Deloitte provides consulting, audit, enterprise risk, tax and financial advisory services to industries and governments around the world. Of its global employment of more than 200,000, 57,000 work for the US entities of Deloitte, and within that there are 4,000 professionals dedicated to the Life Sciences Practice.
Homi Kapadia was appointed head of the Life Sciences Practice last June. He sat down with Pharmaceutical Commerce this summer to talk about trends in life sciences, new initiatives in Deloitte and his evolving role. Here’s what he had to say.
1. Early in your career, you made the choice to join Deloitte, and you’ve been there ever since. Let’s hear about your early experience with Deloitte and Life Sciences, and the path you’ve been on since.

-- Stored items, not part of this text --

(* ===== verification/VirtioMmio.v ===== *)
(** * The monitor's console device: [tb-vmm/src/virtio_mmio.rs].

    A virtio-mmio transport in front of the inference peer of [InferHost]: the register file,
    the transmit queue whose bytes go to the peer, and the receive queue that takes the peer's
    bytes into buffers the guest posts.  The rings and buffers are in guest memory
    ([GuestMem.GuestMemory]), which the guest writes as it likes, so the loops over a queue
    have fuel: [None] is a loop that is still running. *)
From Stdlib Require Import ZArith Lia.
From stdpp Require Import base numbers option tactics sets list.
From S2P Require Import Prelude Khash Inferwire InferChunks InferHost GuestMem.
Open Scope Z_scope.

Definition R_MAGIC : Z := 0x000.
Definition R_VERSION : Z := 0x004.
Definition R_DEVICE_ID : Z := 0x008.
Definition R_VENDOR_ID : Z := 0x00C.
Definition R_DEVICE_FEATURES : Z := 0x010.
Definition R_DEVICE_FEATURES_SEL : Z := 0x014.
Definition R_DRIVER_FEATURES : Z := 0x020.
Definition R_DRIVER_FEATURES_SEL : Z := 0x024.
Definition R_QUEUE_SEL : Z := 0x030.
Definition R_QUEUE_NUM_MAX : Z := 0x034.
Definition R_QUEUE_NUM : Z := 0x038.
Definition R_QUEUE_READY : Z := 0x044.
Definition R_QUEUE_NOTIFY : Z := 0x050.
Definition R_INTERRUPT_STATUS : Z := 0x060.
Definition R_INTERRUPT_ACK : Z := 0x064.
Definition R_STATUS : Z := 0x070.
Definition R_QUEUE_DESC_LOW : Z := 0x080.
Definition R_QUEUE_DESC_HIGH : Z := 0x084.
Definition R_QUEUE_DRIVER_LOW : Z := 0x090.
Definition R_QUEUE_DRIVER_HIGH : Z := 0x094.
Definition R_QUEUE_DEVICE_LOW : Z := 0x0A0.
Definition R_QUEUE_DEVICE_HIGH : Z := 0x0A4.
Definition R_CONFIG_GENERATION : Z := 0x0FC.

Definition VIRTIO_MAGIC : Z := 0x74726976.
Definition VIRTIO_VERSION_MODERN : Z := 2.
Definition VIRTIO_DEV_CONSOLE : Z := 3.
Definition VENDOR_ID : Z := 0x4D4D5659.
Definition VIRTIO_F_VERSION_1_HI : Z := Z.shiftl 1 0.
Definition S_FEATURES_OK : Z := 8.
Definition S_DRIVER_OK : Z := 4.
Definition VIRTQ_DESC_F_NEXT : Z := 1.
Definition VIRTQ_DESC_F_WRITE : Z := 2.
Definition QUEUE_NUM_MAX : Z := 4.
Definition NUM_QUEUES : Z := 2.
Definition TXQ : Z := 1.
Definition RXQ : Z := 0.

Record QueueState := mkQueue {
  num : Z;
  ready : bool;
  desc : Z;
  driver : Z;
  device : Z;
  next_avail : Z;
  used_count : Z;
}.

Definition queue_default : QueueState := mkQueue 0 false 0 0 0 0 0.

(** A register pair's half; [half] is a 32-bit value. *)
Definition set_addr (addr half : Z) (high : bool) : Z :=
  if high then Z.lor (Z.land addr 0xFFFFFFFF) (Z.shiftl half 32)
  else Z.lor (Z.land addr (bit_not 64 0xFFFFFFFF)) (Z.land half 0xFFFFFFFF).

Definition set_num (q : QueueState) (v : Z) : QueueState := mkQueue v (ready q) (desc q) (driver q) (device q) (next_avail q) (used_count q).
Definition set_ready (q : QueueState) (v : bool) : QueueState := mkQueue (num q) v (desc q) (driver q) (device q) (next_avail q) (used_count q).
Definition set_desc (q : QueueState) (v : Z) : QueueState := mkQueue (num q) (ready q) v (driver q) (device q) (next_avail q) (used_count q).
Definition set_driver (q : QueueState) (v : Z) : QueueState := mkQueue (num q) (ready q) (desc q) v (device q) (next_avail q) (used_count q).
Definition set_device (q : QueueState) (v : Z) : QueueState := mkQueue (num q) (ready q) (desc q) (driver q) v (next_avail q) (used_count q).
Definition set_next_avail (q : QueueState) (v : Z) : QueueState := mkQueue (num q) (ready q) (desc q) (driver q) (device q) v (used_count q).
Definition set_used_count (q : QueueState) (v : Z) : QueueState := mkQueue (num q) (ready q) (desc q) (driver q) (device q) (next_avail q) v.

(** [u32::is_power_of_two] *)
Definition is_power_of_two (v : Z) : bool := (0 <? v) && (Z.land v (v - 1) =? 0).

Section device.
Context {M : Type} `{GuestMemory M}.

Record VirtioMmio := mkDev {
  mem : M;
  host : InferHost;
  status : Z;
  device_features_sel : Z;
  driver_features_sel : Z;
  driver_features : list Z;
  queue_sel : Z;
  queues : list QueueState;
}.

Definition dev_new (mem : M) (host : InferHost) : VirtioMmio :=
  mkDev mem host 0 0 0 [0; 0] 0 [queue_default; queue_default].
Definition reset (d : VirtioMmio) : VirtioMmio := mkDev (mem d) (host d) 0 0 0 [0; 0] 0 [queue_default; queue_default].

Definition set_mem (d : VirtioMmio) (m : M) : VirtioMmio :=
  mkDev m (host d) (status d) (device_features_sel d) (driver_features_sel d) (driver_features d) (queue_sel d) (queues d).
Definition set_host (d : VirtioMmio) (h : InferHost) : VirtioMmio :=
  mkDev (mem d) h (status d) (device_features_sel d) (driver_features_sel d) (driver_features d) (queue_sel d) (queues d).
Definition set_status (d : VirtioMmio) (v : Z) : VirtioMmio :=
  mkDev (mem d) (host d) v (device_features_sel d) (driver_features_sel d) (driver_features d) (queue_sel d) (queues d).
Definition set_queues (d : VirtioMmio) (qs : list QueueState) : VirtioMmio :=
  mkDev (mem d) (host d) (status d) (device_features_sel d) (driver_features_sel d) (driver_features d) (queue_sel d) qs.

Definition selq (d : VirtioMmio) : option QueueState := queues d !! Z.to_nat (queue_sel d).
(** [if let Some(q) = self.selq()]: change the selected queue. *)
Definition with_selq (d : VirtioMmio) (f : QueueState -> QueueState) : VirtioMmio :=
  match selq d with Some q => set_queues d (<[Z.to_nat (queue_sel d) := f q]> (queues d)) | None => d end.

(** ** Guest-RAM scalars *)

Definition read_u16 (m : M) (gpa : Z) : option Z := b ← read_slice m gpa 2; Some (of_le b).
Definition read_u32 (m : M) (gpa : Z) : option Z := b ← read_slice m gpa 4; Some (of_le b).
Definition read_u64 (m : M) (gpa : Z) : option Z := b ← read_slice m gpa 8; Some (of_le b).
Definition write_u16 (m : M) (gpa v : Z) : M * bool := write_slice m gpa (to_le 2 v).
Definition write_u32 (m : M) (gpa v : Z) : M * bool := write_slice m gpa (to_le 4 v).

(** ** Descriptor chains

    [k] hops are left of the [q.num] that a chain may have. *)

Fixpoint gather_from (k : nat) (m : M) (q : QueueState) (idx : Z) (out : list Z) : option (list Z) :=
  match k with
  | O => None
  | S k =>
      let d := wrapping_add 64 (desc q) (16 * idx) in
      addr ← read_u64 m d;
      len ← read_u32 m (wrapping_add 64 d 8);
      flags ← read_u16 m (wrapping_add 64 d 12);
      next ← read_u16 m (wrapping_add 64 d 14);
      out ← (if Z.land flags VIRTQ_DESC_F_WRITE =? 0 then buf ← read_slice m addr len; Some (out ++ buf) else Some out);
      if Z.land flags VIRTQ_DESC_F_NEXT =? 0 then Some out else gather_from k m q next out
  end.
Definition gather_readable (m : M) (q : QueueState) (head : Z) : option (list Z) := gather_from (Z.to_nat (num q)) m q head [].

(** What the walk has done to the device stays done when it fails. *)
Fixpoint scatter_from (k : nat) (d : VirtioMmio) (q : QueueState) (idx written : Z) : VirtioMmio * option Z :=
  match k with
  | O => (d, None)
  | S k =>
      let a := wrapping_add 64 (desc q) (16 * idx) in
      match read_u64 (mem d) a, read_u32 (mem d) (wrapping_add 64 a 8), read_u16 (mem d) (wrapping_add 64 a 12), read_u16 (mem d) (wrapping_add 64 a 14) with
      | Some addr, Some len, Some flags, Some next =>
          let '(d, w) :=
            if negb (Z.land flags VIRTQ_DESC_F_WRITE =? 0) && (0 <? out_len (host d)) then
              let '(h, chunk) := take_output (host d) len in
              let '(m, ok) := write_slice (mem d) addr chunk in
              (set_mem (set_host d h) m, if ok : bool then Some (written + zlen chunk) else None)
            else (d, Some written) in
          match w with
          | None => (d, None)
          | Some written =>
              if (Z.land flags VIRTQ_DESC_F_NEXT =? 0) || (out_len (host d) =? 0) then (d, Some written)
              else scatter_from k d q next written
          end
      | _, _, _, _ => (d, None)
      end
  end.
Definition scatter_writable (d : VirtioMmio) (q : QueueState) (head : Z) : VirtioMmio * option Z := scatter_from (Z.to_nat (num q)) d q head 0.

(** ** The queues *)

Definition publish_used (d : VirtioMmio) (qi id len : Z) : res VirtioMmio :=
  q ← idx (queues d) qi;
  if num q =? 0 then Panic else
  let entry := wrapping_add 64 (device q) (4 + 8 * (used_count q `mod` num q)) in
  let '(m, ok) := write_u32 (mem d) entry id in
  if negb ok then Val (set_mem d m) else
  let '(m, ok) := write_u32 m (wrapping_add 64 entry 4) len in
  if negb ok then Val (set_mem d m) else
  let new_count := wrapping_add 16 (used_count q) 1 in
  qs ← upd (queues d) qi (set_used_count q new_count);
  let '(m, _) := write_u16 m (wrapping_add 64 (device q) 2) new_count in
  Val (set_mem (set_queues d qs) m).

Definition advance (d : VirtioMmio) (qi : Z) : res VirtioMmio :=
  q ← idx (queues d) qi;
  qs ← upd (queues d) qi (set_next_avail q (wrapping_add 16 (next_avail q) 1));
  Val (set_queues d qs).

(** The next entry of a queue's available ring: the chain's head, when there is one. *)
Definition next_head (m : M) (q : QueueState) : option Z :=
  if negb (ready q) || (num q =? 0) then None else
  avail_idx ← read_u16 m (wrapping_add 64 (driver q) 2);
  if next_avail q =? avail_idx then None else
  read_u16 m (wrapping_add 64 (driver q) (4 + 2 * (next_avail q `mod` num q))).

(** One turn of [process_tx]'s loop; [true] goes on. *)
Definition tx_turn (d : VirtioMmio) : res (VirtioMmio * bool) :=
  q ← idx (queues d) TXQ;
  match next_head (mem d) q with
  | None => Val (d, false)
  | Some head =>
      match gather_readable (mem d) q head with
      | None => Val (d, false)
      | Some bytes =>
          h ← push_guest_bytes (host d) bytes;
          d ← advance (set_host d h) TXQ;
          d ← publish_used d TXQ head 0;
          Val (d, true)
      end
  end.

Definition rx_turn (d : VirtioMmio) : res (VirtioMmio * bool) :=
  if out_len (host d) =? 0 then Val (d, false) else
  q ← idx (queues d) RXQ;
  match next_head (mem d) q with
  | None => Val (d, false)
  | Some head =>
      let '(d, w) := scatter_writable d q head in
      match w with
      | None => Val (d, false)
      | Some written =>
          d ← advance d RXQ;
          d ← publish_used d RXQ head (wrap 32 written);
          Val (d, true)
      end
  end.

Fixpoint turns (turn : VirtioMmio -> res (VirtioMmio * bool)) (fuel : nat) (d : VirtioMmio) : res (option VirtioMmio) :=
  match fuel with
  | O => Val None
  | S fuel => '(d, go) ← turn d; if go : bool then turns turn fuel d else Val (Some d)
  end.
Definition process_tx (fuel : nat) (d : VirtioMmio) : res (option VirtioMmio) := turns tx_turn fuel d.
Definition drain_rx (fuel : nat) (d : VirtioMmio) : res (option VirtioMmio) := turns rx_turn fuel d.

Definition notify (fuel : nat) (d : VirtioMmio) (q : Z) : res (option VirtioMmio) :=
  if Z.land (status d) S_DRIVER_OK =? 0 then Val (Some d) else
  r ← (if q =? TXQ then process_tx fuel d else Val (Some d));
  match r with
  | None => Val None
  | Some d => if q <? NUM_QUEUES then drain_rx fuel d else Val (Some d)
  end.

(** ** The registers *)

Definition read_reg (d : VirtioMmio) (offset : Z) : Z :=
  if offset =? R_MAGIC then VIRTIO_MAGIC
  else if offset =? R_VERSION then VIRTIO_VERSION_MODERN
  else if offset =? R_DEVICE_ID then VIRTIO_DEV_CONSOLE
  else if offset =? R_VENDOR_ID then VENDOR_ID
  else if offset =? R_DEVICE_FEATURES then
    if device_features_sel d =? 0 then 0 else if device_features_sel d =? 1 then VIRTIO_F_VERSION_1_HI else 0
  else if offset =? R_QUEUE_NUM_MAX then if queue_sel d <? NUM_QUEUES then QUEUE_NUM_MAX else 0
  else if offset =? R_QUEUE_READY then match selq d with Some q => Z.b2z (ready q) | None => 0 end
  else if offset =? R_INTERRUPT_STATUS then 0
  else if offset =? R_STATUS then status d
  else if offset =? R_CONFIG_GENERATION then 0
  else 0.

Definition write_status (d : VirtioMmio) (v : Z) : res VirtioMmio :=
  if v =? 0 then Val (reset d) else
  if negb (Z.land v S_FEATURES_OK =? 0) then
    f0 ← idx (driver_features d) 0;
    f1 ← idx (driver_features d) 1;
    let ok := (f0 =? 0) && (f1 =? VIRTIO_F_VERSION_1_HI) in
    Val (set_status d (if negb ok then Z.land v (bit_not 32 S_FEATURES_OK) else v))
  else Val (set_status d v).

Definition write_reg (fuel : nat) (d : VirtioMmio) (offset v : Z) : res (option VirtioMmio) :=
  let done (d : VirtioMmio) := Val (Some d) in
  if offset =? R_DEVICE_FEATURES_SEL then
    done (mkDev (mem d) (host d) (status d) v (driver_features_sel d) (driver_features d) (queue_sel d) (queues d))
  else if offset =? R_DRIVER_FEATURES then
    if driver_features_sel d <? 2 then
      fs ← upd (driver_features d) (driver_features_sel d) v;
      done (mkDev (mem d) (host d) (status d) (device_features_sel d) (driver_features_sel d) fs (queue_sel d) (queues d))
    else done d
  else if offset =? R_DRIVER_FEATURES_SEL then
    done (mkDev (mem d) (host d) (status d) (device_features_sel d) v (driver_features d) (queue_sel d) (queues d))
  else if offset =? R_QUEUE_SEL then
    done (mkDev (mem d) (host d) (status d) (device_features_sel d) (driver_features_sel d) (driver_features d) v (queues d))
  else if offset =? R_QUEUE_NUM then
    done (with_selq d (fun q => set_num q (if (1 <=? v) && (v <=? QUEUE_NUM_MAX) && is_power_of_two v then v else 0)))
  else if offset =? R_QUEUE_READY then done (with_selq d (fun q => set_ready q (Z.land v 1 =? 1)))
  else if offset =? R_QUEUE_NOTIFY then notify fuel d v
  else if offset =? R_INTERRUPT_ACK then done d
  else if offset =? R_STATUS then d ← write_status d v; done d
  else if offset =? R_QUEUE_DESC_LOW then done (with_selq d (fun q => set_desc q (set_addr (desc q) v false)))
  else if offset =? R_QUEUE_DESC_HIGH then done (with_selq d (fun q => set_desc q (set_addr (desc q) v true)))
  else if offset =? R_QUEUE_DRIVER_LOW then done (with_selq d (fun q => set_driver q (set_addr (driver q) v false)))
  else if offset =? R_QUEUE_DRIVER_HIGH then done (with_selq d (fun q => set_driver q (set_addr (driver q) v true)))
  else if offset =? R_QUEUE_DEVICE_LOW then done (with_selq d (fun q => set_device q (set_addr (device q) v false)))
  else if offset =? R_QUEUE_DEVICE_HIGH then done (with_selq d (fun q => set_device q (set_addr (device q) v true)))
  else done d.

(** ** The bus's view: naturally aligned 32-bit accesses, anything else inert *)

Definition dev_read (d : VirtioMmio) (offset : Z) (data : list Z) : list Z :=
  if (zlen data =? 4) && (Z.land offset 3 =? 0) then to_le 4 (read_reg d offset) else zrepeat (zlen data) 0.
Definition dev_write (fuel : nat) (d : VirtioMmio) (offset : Z) (data : list Z) : res (option VirtioMmio) :=
  if (zlen data =? 4) && (Z.land offset 3 =? 0) then write_reg fuel d offset (of_le data) else Val (Some d).

End device.
Arguments VirtioMmio M : clear implicits.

I was born and grew up in Bombay (now called Mumbai) in India to typical middle class urban parents. My father was an avid amateur athlete who excelled at table tennis and a variety of track and field events. Throughout my childhood I recall being awed by the large collection of trophies in our living room that he had won at national and regional sporting events. But while he was very competitive in sports, overall he was a mild mannered person with a strong moral compass, and this balanced approach has had a lasting impression on what I do today.
My parents saw education as “the great liberator” and strongly encouraged all my academic pursuits. I have always been analytically inclined, so after my undergraduate degree from the Indian Institute of Technology in Mumbai, I completed a Masters degree in computer science from UCLA. I then worked seven years in the industry in supply chain and information technology management roles before earning my MBA from UCLA.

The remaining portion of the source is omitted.